The other thing I hear at parties and gatherings, “So what? The flu kills every year – this Corona outbreak is no big deal.” However, coronavirus is more transmissible and looks to have a higher case mortality rate than the typical flu. We’re still early in the event, say the health experts, and we will know more in the days ahead.
Scientists in Flagstaff are working on a coronavirus test that health experts could use to diagnose the disease. TGen (Translational Genomics Research Institute), a biotech company in my neighborhood is working to be part of the solution.
How does Wuhan Coronavirus Affect the Way that I Travel?
So how will coronavirus affect the way that I travel? First, I wash my hands more frequently. I bring hand sanitizer with me and wipe down the tray table at my airplane seat. It’s said that the tray is one of the most germ-bearing pieces of equipment on a plane.
Next, covering my mouth with the inside of my elbow when I cough or sneeze is mandatory. That’s why I now carry a mask with me. Some say they are not so beneficial, but if I get stuck next to someone who is hacking without covering their mouth, I’ll put it on.

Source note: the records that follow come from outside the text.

(* ===== verification/DfuProps.v ===== *)
(** * Properties of the firmware update receiver

    A commit stages exactly the signed image that was received; until then the
    header page stays erased; an honest host gets its image staged whatever it
    repeats; nothing happens while the window is closed. *)

From Stdlib Require Import ZArith Lia Bool.
From stdpp Require Import base list numbers option.
From S2P Require Import Prelude Wire Dfu.

Local Open Scope Z_scope.
Local Open Scope uwl_scope.

(** ** CRC-32 *)

Lemma not32_twice x : not32 (not32 x) = x.
Proof. unfold not32. by rewrite Z.lxor_assoc, Z.lxor_nilpotent, Z.lxor_0_r. Qed.

(** Chainable, as the header of [dfu_crc.h] says. *)
Lemma crc32_chain c a b : crc32_update (crc32_update c a) b = crc32_update c (a ++ b).
Proof. unfold crc32_update. by rewrite not32_twice, fold_left_app. Qed.

Lemma crc32_nil c : crc32_update c [] = c.
Proof. apply not32_twice. Qed.

(** ** What the receiver relies on of the flash

    [mem f] is what the partition holds.  A write that succeeds has written its
    bytes, as long as the range is erased, aligned and inside; an erase of the
    whole that succeeds has erased it.  One that fails promises nothing. *)
Definition write_legit {F} `{Flash F} (f : F) (m : list Z) (off : Z) (data : list Z) : Prop :=
  0 <= off /\ off mod 4 = 0 /\ zlen data mod 4 = 0 /\ off + zlen data <= fl_size f /\
  take (length data) (drop (Z.to_nat off) m) = replicate (length data) 0xff.

Class FlashLaws {F : Type} (FL : Flash F) (mem : F -> list Z) := {
  flw_len : forall f, zlen (mem f) = fl_size f;
  flw_geometry : forall f, DFU_PATCH_OFFSET <= fl_size f < 2 ^ 31 /\ fl_size f mod DFU_PAGE_SIZE = 0;
  flw_open : forall f, mem (fl_open f).1 = mem f;
  flw_write : forall f off data f', fl_write f off data = (f', true) -> write_legit f (mem f) off data ->
    mem f' = mem_write off data (mem f);
  flw_erase : forall f f', fl_erase f 0 (fl_size f) = (f', true) ->
    mem f' = replicate (Z.to_nat (fl_size f)) 0xff;
  flw_write_size : forall f off data, fl_size (fl_write f off data).1 = fl_size f;
  flw_erase_size : forall f off n, fl_size (fl_erase f off n).1 = fl_size f;
}.
Lemma inv_upload d off total data :
  op_ok (OpUpload off total data) -> inv d -> inv (rx_upload prim_init ecdsa_verify d off total data).1.
Proof.
  intros (Hoff & Htot & Hl & Hb) Hi. unfold rx_upload. destruct (negb _); [done|].
  destruct (_ && _) eqn:Eo; [done|].
  assert (smp_may d) as Hm.
  { apply andb_false_iff in Eo as [Eo|Eo]; apply bool_decide_eq_false, dec_stable in Eo; [by left|by right]. }
  destruct ((off =? 0) && _ && _); [done|]. destruct (off =? 0).
  2:{ destruct (negb _); [done|]. by apply inv_consume. }
  set (d0 := d <| d_skip := 0 |> <| d_inner := total |>).
  assert (inv d0) as Hi0 by by apply (inv_idle d).
  destruct (smp_geometry total data) as [[skip inner]|] eqn:Eg.
  2:{ eapply (inv_refused d0); [done|done|by right]. }
  set (d1 := d0 <| d_skip := skip |> <| d_inner := inner |>).
  assert (inv d1) as Hi1 by by apply (inv_idle d).
  assert (0 <= inner) as Hin.
  { unfold smp_geometry in Eg. repeat case_match; simplify_eq; [by apply field_nonneg|apply Htot]. }
  destruct (begin_at d1 OWNER_SMP 1 inner) as [d2 e] eqn:Eb.
  pose proof (inv_begin d1 OWNER_SMP 1 inner Hin Hi1) as Hi2. rewrite Eb in Hi2. cbn [fst] in Hi2.
  apply (begin_at_spec prim_init ecdsa_verify) in Eb; [|done].
  assert (e <> ERR_OK -> inv (smp_refused d2).1) as Href.
  { intros He. destruct Eb as [(_ & ? & _)|(f & o & -> & Hmm & _)]; [done|].
    eapply (inv_refused _ _ Hi2); [done|by right]. }
  destruct e; try (by apply Href). apply inv_consume; [done|by apply (inv_idle d2)|].
  destruct Eb as [(_ & _ & _ & Ho & _)|(f & o & -> & Hmm & Heq)]; [by right|]. right. by apply Heq.
Qed.
(* ===== verification/DfuHost.v ===== *)
(** * A host updating the firmware

    The frames a host builds, and the two theorems about whole sessions: an
    honest host gets its image staged through any interleaving of repeats and
    of other transports' traffic; and what an ABORT does without any
    signature.  The witnesses run on a flash that is a list of bytes. *)

From Stdlib Require Import ZArith Lia Bool.
From stdpp Require Import base list numbers option.
From S2P Require Import Prelude Wire Dfu DfuProps DfuRun.

Local Open Scope Z_scope.
Local Open Scope uwl_scope.

(** ** Frames *)

Definition begin_frame (id total : Z) : list Z := [OP_BEGIN] ++ put_le 4 id ++ put_le 4 total.
Definition data_frame (id off : Z) (chunk : list Z) : list Z := [OP_DATA] ++ put_le 4 id ++ put_le 4 off ++ chunk.
Definition commit_frame (id : Z) : list Z := [OP_COMMIT] ++ put_le 4 id.
Definition abort_frame (id : Z) : list Z := [OP_ABORT] ++ put_le 4 id.

Lemma frame_id op id rest : in_u 32 id -> field 4 ([op] ++ put_le 4 id ++ rest) 1 = id.
Proof. apply (field_app 4 id [op] rest). Qed.

Lemma frame_second op id v rest : in_u 32 v -> field 4 ([op] ++ put_le 4 id ++ put_le 4 v ++ rest) 5 = v.
Proof.
  intros Hv. rewrite app_assoc. change 5 with (Z.of_nat (length ([op] ++ put_le 4 id))). by apply field_app.
Qed.

Section Host.
Context {F : Type} {FL : Flash F} {mem : F -> list Z} `{LW : !FlashLaws FL mem}.
Context (prim_init : bool) (ecdsa_verify : list Z -> list Z -> bool).

Implicit Types d : dfu F.

Abbreviation transfer := (transfer (mem := mem) prim_init ecdsa_verify).
Abbreviation signed := (signed prim_init ecdsa_verify).
Abbreviation run_op := (run_op prim_init ecdsa_verify).

Definition run d (ops : list dfu_op) : dfu F := fold_left run_op ops d.

(** A flash that carries out what it may. *)
Definition healthy : Prop := ~ flash_refused (mem := mem) /\ forall f, (fl_open f).2 = true.

(** The transfer of [id] by [owner] stands at [stream], in an open window. *)
Definition standing d (owner : dfu_owner) (id total : Z) (stream : list Z) : Prop :=
  transfer d stream /\ dx_owner (d_rx d) = owner /\ dx_transfer_id (d_rx d) = id /\
  dx_total (d_rx d) = total /\ d_open d = true.

(** ** What may come in between

    Anything other transports send, the host's own BEGIN again, its DATA again
    at an offset other than the next one, a query, and another transport's
    disconnect. *)
Definition between (owner : dfu_owner) (id total got : Z) (op : dfu_op) : Prop :=
  match op with
  | OpFrame o frame =>
      o <> owner \/ frame = begin_frame id total \/
      exists off chunk, in_u 32 off /\ off <> got /\ frame = data_frame id off chunk
  | OpUpload _ _ _ => owner <> OWNER_SMP
  | OpErase o => o <> owner
  | OpReset o => o <> owner
  | OpStaged => True
  | _ => False
  end.

Lemma begin_again d owner id total stream :
  standing d owner id total stream -> in_u 32 id -> in_u 32 total ->
  (rx_frame prim_init ecdsa_verify d owner (begin_frame id total)).1 = d.
Proof.
  intros (T & Ho & Hi & Ht & Hw) Hid Htot. unfold rx_frame, begin_frame. cbn [app].
  rewrite Hw. cbn [negb]. rewrite Z.eqb_refl. unfold do_begin. destruct (negb _); [done|].
  pose proof (frame_id OP_BEGIN id (put_le 4 total) Hid) as E1.
  pose proof (frame_second OP_BEGIN id total [] Htot) as E2. rewrite app_nil_r in E2.
  cbn [app] in E1, E2. rewrite E1, E2. unfold begin_at. destruct (_ || (id =? 0)); [done|].
  rewrite (bool_decide_eq_true_2 _ (tr_owner _ _ d stream T)), Ho, Hi, Ht.
  by rewrite bool_decide_eq_true_2, !Z.eqb_refl.
Qed.

Lemma data_again d owner id total stream off chunk :
  standing d owner id total stream -> in_u 32 id -> in_u 32 off -> off <> zlen stream ->
  (rx_frame prim_init ecdsa_verify d owner (data_frame id off chunk)).1 = d.
Proof.
  intros (T & Ho & Hi & Ht & Hw) Hid Hoff Hne. unfold rx_frame, data_frame. cbn [app].
  rewrite Hw. cbn [negb]. change (OP_DATA =? OP_BEGIN) with false. rewrite Z.eqb_refl. unfold do_data.
  destruct (_ <? 9); [done|].
  pose proof (frame_id OP_DATA id (put_le 4 off ++ chunk) Hid) as E1.
  pose proof (frame_second OP_DATA id off chunk Hoff) as E2. cbn [app] in E1, E2. rewrite E1, E2.
  destruct (foreign _ _ _); [done|]. rewrite (tr_got _ _ d stream T).
  by rewrite (proj2 (Z.eqb_neq _ _) Hne).
Qed.

(** None of it disturbs the transfer. *)
Lemma between_standing d owner id total stream op :
  standing d owner id total stream -> in_u 32 id -> in_u 32 total ->
  between owner id total (zlen stream) op ->
  standing (run_op d op) owner id total stream /\ d_commit_cb (run_op d op) = d_commit_cb d /\
  fl_size (d_flash (run_op d op)) = fl_size (d_flash d) /\ d_reboot (run_op d op) = d_reboot d.
Proof.
  intros St Hid Htot Hb. pose proof St as (T & Ho & Hi & Ht & Hw).
  assert (forall o, o <> owner -> may_not d o) as Hmn.
  { intros o Hne. right. rewrite Ho. split; [|done]. rewrite <- Ho. apply T. }
  assert (run_op d op = d \/ op = OpStaged) as [->| ->].
  { destruct op; cbn [between] in Hb; try done; try (by right); left; cbn [DfuRun.run_op].
    - destruct (decide (owner0 = owner)) as [->|Hne]; [|by apply frame_stranger, Hmn].
      destruct Hb as [?|[->|(off & chunk & Hoff & Hne & ->)]]; [done| |].
      + by eapply begin_again.
      + by eapply data_again.
    - by apply upload_stranger, Hmn.
    - unfold rx_reset. rewrite (bool_decide_eq_false_2 (dx_owner (d_rx d) = owner0)) by congruence.
      by rewrite andb_false_r.
    - by apply erase_stranger, Hmn. }
  { by split_and!. }
  cbn [DfuRun.run_op]. unfold rx_staged. destruct (staging_open d) as [d1 ok] eqn:E.
  apply staging_open_spec in E as (f & -> & Hm & Hsz).
  assert (forall o, standing (d <| d_flash := f |> <| d_fa := o |>) owner id total stream) as Hst.
  { intros o. split_and!; try done. by apply (transfer_ext _ _ d). }
  destruct ok; [destruct (fl_read _ _ _)|]; (split_and!; [apply Hst|done..]).
Qed.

That will make me feel better and give me compassion for the cougher.
As further prevention, I’m also taking a double dose of the turmeric that I take every day, trying to get more sleep and simply distancing myself from sick people when I can.

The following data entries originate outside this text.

(* ===== verification/ProvProps.v ===== *)
(** * The trust store is a list of anchors

    The parallel arrays and the bit mask of [ultrawidelock_prov.c] implement an
    abstract store: a list of anchors, each with its own fast-path key, and a
    list of issuers.  Every operation and query commutes with the
    abstraction, and keeps the store well formed. *)

From Stdlib Require Import ZArith Lia Bool.
From stdpp Require Import base list numbers option.
From S2P Require Import Prelude Wire Prov.

Local Open Scope Z_scope.
Local Open Scope uwl_scope.

(** ** The abstract store *)

Record anchor := {
  an_pub : list Z;
  an_kp : option (list Z);
  an_type : Z;
  an_cred_index : Z;
  an_user_index : Z;
  an_issuer : Z;
}.

Record issuer := { is_pub : list Z; is_cred_index : Z; is_user_index : Z }.

Record astore := { a_anchors : list anchor; a_issuers : list issuer }.

#[export] Instance anchor_eta : Eta anchor := fun a =>
  {| an_pub := an_pub a; an_kp := an_kp a; an_type := an_type a; an_cred_index := an_cred_index a;
     an_user_index := an_user_index a; an_issuer := an_issuer a |}.
#[export] Instance issuer_eta : Eta issuer := fun i =>
  {| is_pub := is_pub i; is_cred_index := is_cred_index i; is_user_index := is_user_index i |}.
#[export] Instance astore_eta : Eta astore := fun s =>
  {| a_anchors := a_anchors s; a_issuers := a_issuers s |}.

Definition slot (ts : trust_store) (i : nat) : anchor :=
  {| an_pub := row [] (ts_cred_pub ts) i;
     an_kp := if has_bit (ts_kp_valid ts) i then Some (row [] (ts_kpersistent ts) i) else None;
     an_type := row 0 (ts_cred_type ts) i; an_cred_index := row 0 (ts_cred_index ts) i;
     an_user_index := row 0 (ts_user_index ts) i; an_issuer := row 0 (ts_anchor_issuer ts) i |}.

Definition islot (ts : trust_store) (i : nat) : issuer :=
  {| is_pub := row [] (ts_issuer_pub ts) i; is_cred_index := row 0 (ts_issuer_cred_index ts) i;
     is_user_index := row 0 (ts_issuer_user_index ts) i |}.

Definition abs (ts : trust_store) : astore :=
  {| a_anchors := map (slot ts) (seq 0 (Z.to_nat (ts_count ts)));
     a_issuers := map (islot ts) (seq 0 (Z.to_nat (ts_issuer_count ts))) |}.
(* ===== verification/Cbor.v ===== *)
(** * The CBOR cursor of the step-up parser

    Models the cursor of [modules/ultrawidelock_cred/src/ultrawidelock_stepup_parse.c]:
    [cb_head], [cb_skip] and the typed readers over a pair of pointers into
    memory.  Memory is a function from addresses to bytes, so a read outside
    the buffer is a read like any other and its absence is a theorem.

    A parser either yields a value and the cursor behind it, or fails ([Bad]),
    or runs out of fuel ([NoFuel]); only loops spend fuel, each getting one turn
    per byte that is left and one more.  The second half is a small program
    logic: [sound] says at once that a parser depends on nothing outside the
    buffer, moves the cursor forwards inside it, never runs out of fuel, and
    yields values that satisfy a predicate. *)

From Stdlib Require Import ZArith Lia Bool.
From stdpp Require Import base list numbers option.
From S2P Require Import Prelude Wire.

Local Open Scope Z_scope.
Local Open Scope uwl_scope.

Definition CB_MAX_DEPTH : nat := 20.

Definition memory : Type := Z -> Z.

Record cbor := { cb_p : Z; cb_end : Z }.

#[export] Instance cbor_eta : Eta cbor := fun c => {| cb_p := cb_p c; cb_end := cb_end c |}.

(** A pointer into the buffer with a length. *)
Record slice := { sl_off : Z; sl_len : Z }.

#[export] Instance slice_eq_dec : EqDecision slice.
Proof. solve_decision. Defined.

Definition cb_left (c : cbor) : Z := cb_end c - cb_p c.

(** The [n] bytes at [p]. *)
Definition load (m : memory) (p n : Z) : list Z := map (fun i => m (p + Z.of_nat i)) (seq 0 (Z.to_nat n)).

(** A buffer in memory, at address 0. *)
Definition mem_of (buf : list Z) : memory := byte_at buf.

(** ** Parsers *)

Inductive result (A : Type) := Ok (a : A) (c : cbor) | Bad | NoFuel.
Arguments Ok {A} a c.
Arguments Bad {A}.
Arguments NoFuel {A}.

Definition parser (A : Type) : Type := memory -> cbor -> result A.

#[export] Instance parser_ret : MRet parser := fun A a _ c => Ok a c.
#[export] Instance parser_bind : MBind parser := fun A B k p m c =>
  match p m c with Ok a c' => k a m c' | Bad => Bad | NoFuel => NoFuel end.

Definition bad {A} : parser A := fun _ _ => Bad.

(** [if (!b) return -1;] *)
Definition require (b : bool) : parser unit := if b then mret tt else bad.

Definition cursor : parser cbor := fun _ c => Ok c c.

(** The bytes a slice points to. *)
Definition bytes_of (s : slice) : parser (list Z) := fun m c => Ok (load m (sl_off s) (sl_len s)) c.

(** A parse on a copy of the cursor, whose failure is no error. *)
Definition attempt {A} (p : parser A) : parser (option A) := fun m c =>
  match p m c with Ok a _ => Ok (Some a) c | Bad => Ok None c | NoFuel => NoFuel end.

(** A parse on another cursor. *)
Definition at_cursor {A} (c' : cbor) (p : parser A) : parser A := fun m c =>
  match p m c' with Ok a _ => Ok a c | Bad => Bad | NoFuel => NoFuel end.

Definition slice_cursor (s : slice) : cbor := {| cb_p := sl_off s; cb_end := sl_off s + sl_len s |}.

(** [for (i = 0; i < n; i++)], its body free to leave early with a result. *)
Inductive turn (S R : Type) := Next (s : S) | Stop (r : R).
Arguments Next {S R} s.
Arguments Stop {S R} r.

Fixpoint loop {S R} (fuel : nat) (n : Z) (body : S -> parser (turn S R)) (s : S) : parser (turn S R) :=
  if n <=? 0 then mret (Next s) else
  match fuel with
  | O => fun _ _ => NoFuel
  | Datatypes.S f =>
      t ← body s;
      match t with
      | Next s' => loop f (n - 1) body s'
      | Stop r => mret (Stop r)
      end
  end.

Definition for_until {S R} (n : Z) (body : S -> parser (turn S R)) (s : S) : parser (turn S R) :=
  c ← cursor; loop (Datatypes.S (Z.to_nat (cb_left c))) n body s.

I’m also watching my Johns Hopkins Coronavirus COVID-19 Global Cases tracker. Here’s the whole thing in a nutshell:
- Wash hands frequently
- Tote hand sanitizer
- Wipe down tray tables
- Cover mouth with an inner elbow when coughing or sneezing
- Carry a hygienic mask
- Double dose of turmeric
- Social distancing
- Watch Johns Hopkins Coronavirus COVID-19 Global Cases tracker.
I encourage people to travel, and events like the potential Wuhan Coronavirus pandemic are further reasons to go while we can. “Today the world is relatively wide open for travel,” I’ve been known to urge. “We don’t know what tomorrow could bring. We need to travel now while we can.”
The Wuhan coronavirus has not stopped me from traveling. I am UNSTOPPABLE, afterall. However, I’m not planning to travel to Asia now, but I will weigh the risks as opportunities arise.
*Although there are no Coronavirus cases in Hawaii at present, the New York Times reported that Japanese medical experts confirmed that a man and woman in Japan have the virus after the couple returned from vacationing in Hawaii.